What if I’m unable to present an ID card on primary or Election Day?
If your identification card doesn’t meet the criteria, you can cast a provisional ballot for the election. You have until noon, 10 days after the election to present a valid form of identification.
How do I get an Indiana State Identification Card if I don’t have a driver’s license?
Indiana’s 2005 voter ID law also included the requirement that Indiana Bureau of Motor Vehicles provide free identification cards. To obtain that card, you have to provide original copies or certified versions of documents to prove your Social Security number, identity, lawful status in the U.S., and two documents proving your Indiana residency.
How do I prepare to vote?
Go to IndianaVoters.com and select “Check my registration.” Once you log into your Voter Portal, scroll to “Who's on the Ballot.”
We’ve compiled a tip sheet for finding more information about the candidates on your ballot to make informed decisions when voting.
What rights do I have as a voter?
Short answer: a lot. If you meet the criteria for voting in Indiana, you have the right to fair and free elections.
The Indiana Secretary of State has a one-page document in English and Spanish for who to call if you’re concerned about your voting place. If you feel your rights have been violated or you’re concerned about voter fraud there are a few resources you can contact.
Indiana Secretary of State’s Office
They’ll have staff on hand for phone calls from 6 a.m. to 7 p.m. Eastern.
Indiana Disability Rights
Voice (317) 722-5555
Toll Free (800) 622-4845
Text Telephone (TTY) (800) 838-1131
Indiana Election Division
Direct (317) 232-3939
Toll Free (800) 622-4941
How do I make sure my voting place is accessible?
The Help America Vote Act of 2002 requires each polling place to have at least one accessible voting machine, in addition to making the facility accessible.
Voters with physical disabilities may seek assistance from poll workers (one from each political party).

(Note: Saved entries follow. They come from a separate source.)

Lemma push_run s c : let k := mk (rest s) in
  (∀ g, g ∈ gray_vals k ++ [c] → is_Some (B L !! g) ∧ gray (words s) g) → NoDup (gray_vals k ++ [c]) → Z.of_nat (length (gray_vals k)) < gray_vals_size k ∧ 2 <= gray_vals_size k →
  (markhp k = 0 ∨ ∃ l2 h, walk_at k l2 h) →
  (∀ g, is_Some (B L !! g) → gray (words s) g → g ≠ c → g ∈ gray_vals k ∨ heap_is_pure k = 0 ∨ ∃ l2 h, walk_at k l2 h ∧ g ∈ l2 ++ blocks_of h) →
  wp (push_gray realloc_ok c) (λ _ s', words s' = words s ∧ marks (mk (rest s')) (words s) ∧ moved s s') s.
Proof.
  intros k Hst Hnd Hcap Hw Hf. assert (∀ g, is_Some (B L !! g) → gray (words s) g → g ∈ gray_vals k ++ [c] ∨ heap_is_pure k = 0 ∨ ∃ l2 h, walk_at k l2 h ∧ g ∈ l2 ++ blocks_of h) as Hf'.
  { intros g Hg Hgg. destruct (decide (g = c)) as [->|Hne]; [left; set_solver|]. destruct (Hf g Hg Hgg Hne) as [?|?]; [left; set_solver|by right]. }
  unfold push_gray. apply wp_bind. eapply wp_intro; [reflexivity|]. apply wp_bind. eapply wp_intro; [reflexivity|]. cbn [put_mk set_rest set_mk rest mk set_gray gray_vals gray_vals_size]. fold k.
  rewrite length_app. cbn [length]. destruct (Z.leb_spec (gray_vals_size k) (Z.of_nat (length (gray_vals k) + 1))) as [Hle|Hlt].
  - unfold realloc_gray_vals_r. apply wp_bind. eapply wp_intro; [reflexivity|]. cbn [rest put_mk set_rest set_mk mk set_gray gray_vals gray_vals_size caml_stat_heap_size]. fold k. destruct (_ <? _).
    + destruct (realloc_ok _).
      * eapply wp_intro; [reflexivity|]. split_and!; [done| |by split]. split; cbn; fold k; try done. rewrite length_app; cbn; lia.
      * apply wp_bind. eapply wp_intro; [reflexivity|]. eapply wp_intro; [reflexivity|]. split_and!; [done| |by split]. split; cbn; fold k; try done; [by intros g ?%elem_of_nil|constructor|lia|intros; by right; left].
    + apply wp_bind. eapply wp_intro; [reflexivity|]. eapply wp_intro; [reflexivity|]. split_and!; [done| |by split]. split; cbn; fold k; try done.
      * intros g Hg. apply Hst. eapply elem_of_submseteq; [exact Hg|apply submseteq_take].
      * eapply sublist_NoDup; [exact Hnd|]. apply sublist_take.
      * rewrite length_take. split; [|lia]. pose proof (Z.div_lt (gray_vals_size k) 2). lia.
      * intros. by right; left.
  - apply wp_ret. split_and!; [done| |by split]. split; cbn; fold k; try done. rewrite length_app; cbn; lia.
Qed.

(** The state while values wait to be darkened. *)
Definition ginv (rs P : Z → Prop) (s : gc major) : Prop := graph rs P (words s) ∧ marks (mk (rest s)) (words s).

Definition advances (rs P : Z → Prop) (s s' : gc major) : Prop := ginv rs P s' ∧ moved s s' ∧ keeps (words s) (words s').

(** Blocks that are not gray can change without the stack. *)
Lemma marks_alike k m m' : (∀ g, is_Some (B L !! g) → gray m' g ↔ gray m g) → marks k m → marks k m'.
Proof. intros Hg [Q1 Q2 Q3 Q4 Q5]. split; try done; [intros g Hin; destruct (Q1 g Hin); split; [done|by apply Hg]|intros g Hb Hgg; apply Q5; [done|by apply Hg]]. Qed.

(** A white block becomes gray and is pushed. *)
Lemma paint_run rs (P : Z → Prop) s b sz tg hd x : B L !! b = Some (sz, tg) → words s !! (b - 8) = Some hd → word hd → Color_hd hd = Caml_white → inheap x = true → target L x = b →
  ginv rs (λ y, P y ∨ y = x) s → wp (st (Hd_val b) (Grayhd_hd hd) ;;; push_gray realloc_ok b) (λ _ s', advances rs P s s' ∧ words s' = <[b - 8 := Grayhd_hd hd]> (words s)) s.
Proof.
  intros Hb Hhd Hword Hw Hx Ex [HG [Q1 Q2 Q3 Q4 Q5]]. apply wp_bind. eapply wp_intro; [by apply (st_run s _ _ hd)|]. pose proof (Grayhd_spec hd Hword) as Hc. assert (white (words s) b) as Hwb by (unfold white, col, hdr; by rewrite Hhd). assert (used (words s) b) as Hu by (unfold used; by rewrite Hwb).
  assert (∀ v, col (<[b - 8 := Grayhd_hd hd]> (words s)) v = if decide (v = b) then Caml_gray else col (words s) v) as Hcol by (intros v; by apply (rec_col b _ hd)). assert (b ∉ gray_vals (mk (rest s))) as Hnb by (intros Hin; destruct (Q1 b Hin) as [_ Hg]; unfold gray in Hg; by rewrite Hwb in Hg).
  eapply wp_conseq; [apply push_run|].
  - intros g Hg. cbn. unfold gray. rewrite Hcol. apply elem_of_app in Hg as [Hg|Hg%list_elem_of_singleton]; [|subst g; rewrite decide_True by done; split; [eauto|done]]. destruct (Q1 g Hg) as [H1 H2]. split; [done|]. by case_decide.
  - apply NoDup_app. split_and!; [done|by intros y Hy ->%list_elem_of_singleton|apply NoDup_singleton].
  - done.
  - done.
  - cbn. intros g Hg Hgg Hne. apply Q5; [done|]. revert Hgg. unfold gray. by rewrite Hcol, decide_False.
  - cbn. intros [] s' (E1 & E2 & E3). split; [|done]. split_and!.
    + split; [|by rewrite E1]. rewrite E1. by eapply gray_graph.
    + eapply mmoved_trans; [apply (moved_words s)|exact E3].
    + rewrite E1. eapply rec_keeps; [done..|]. unfold black. by rewrite Hwb.
Qed.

You’re also able to designate a friend or relative to assist you during voting – but they must complete an Affidavit of Voter Assistance at the Polls. That’s available at the polling station, before entering the voting booth.
If there is an issue with accessibility at your polling place, you can call the Indiana Secretary of State’s office and file an accessibility grievance form.
Can someone vote if they are housing insecure?
Short answer: yes.
People who have a non-traditional residence, like those who are homeless, or those who live in a motor home, must still provide a location sufficient to allow local election officials to place the person in a precinct. If you stay in more than one place, voter registration officials should ask you to designate the location where you usually sleep in the county.
Your best chance of registering to vote will be working with your county election board. If the place has no street address, you’ll be asked to indicate the location by drawing a map or writing a description of the location on the state’s voter registration form or federal mail-in registration form in the appropriate box.
You’ll also be asked to provide a mailing address within the county where you reside – that being said, P.O. boxes cannot establish residency.
For online voter registration, you’ll be asked to provide an intersection for your address, which county officials will use to determine your precinct.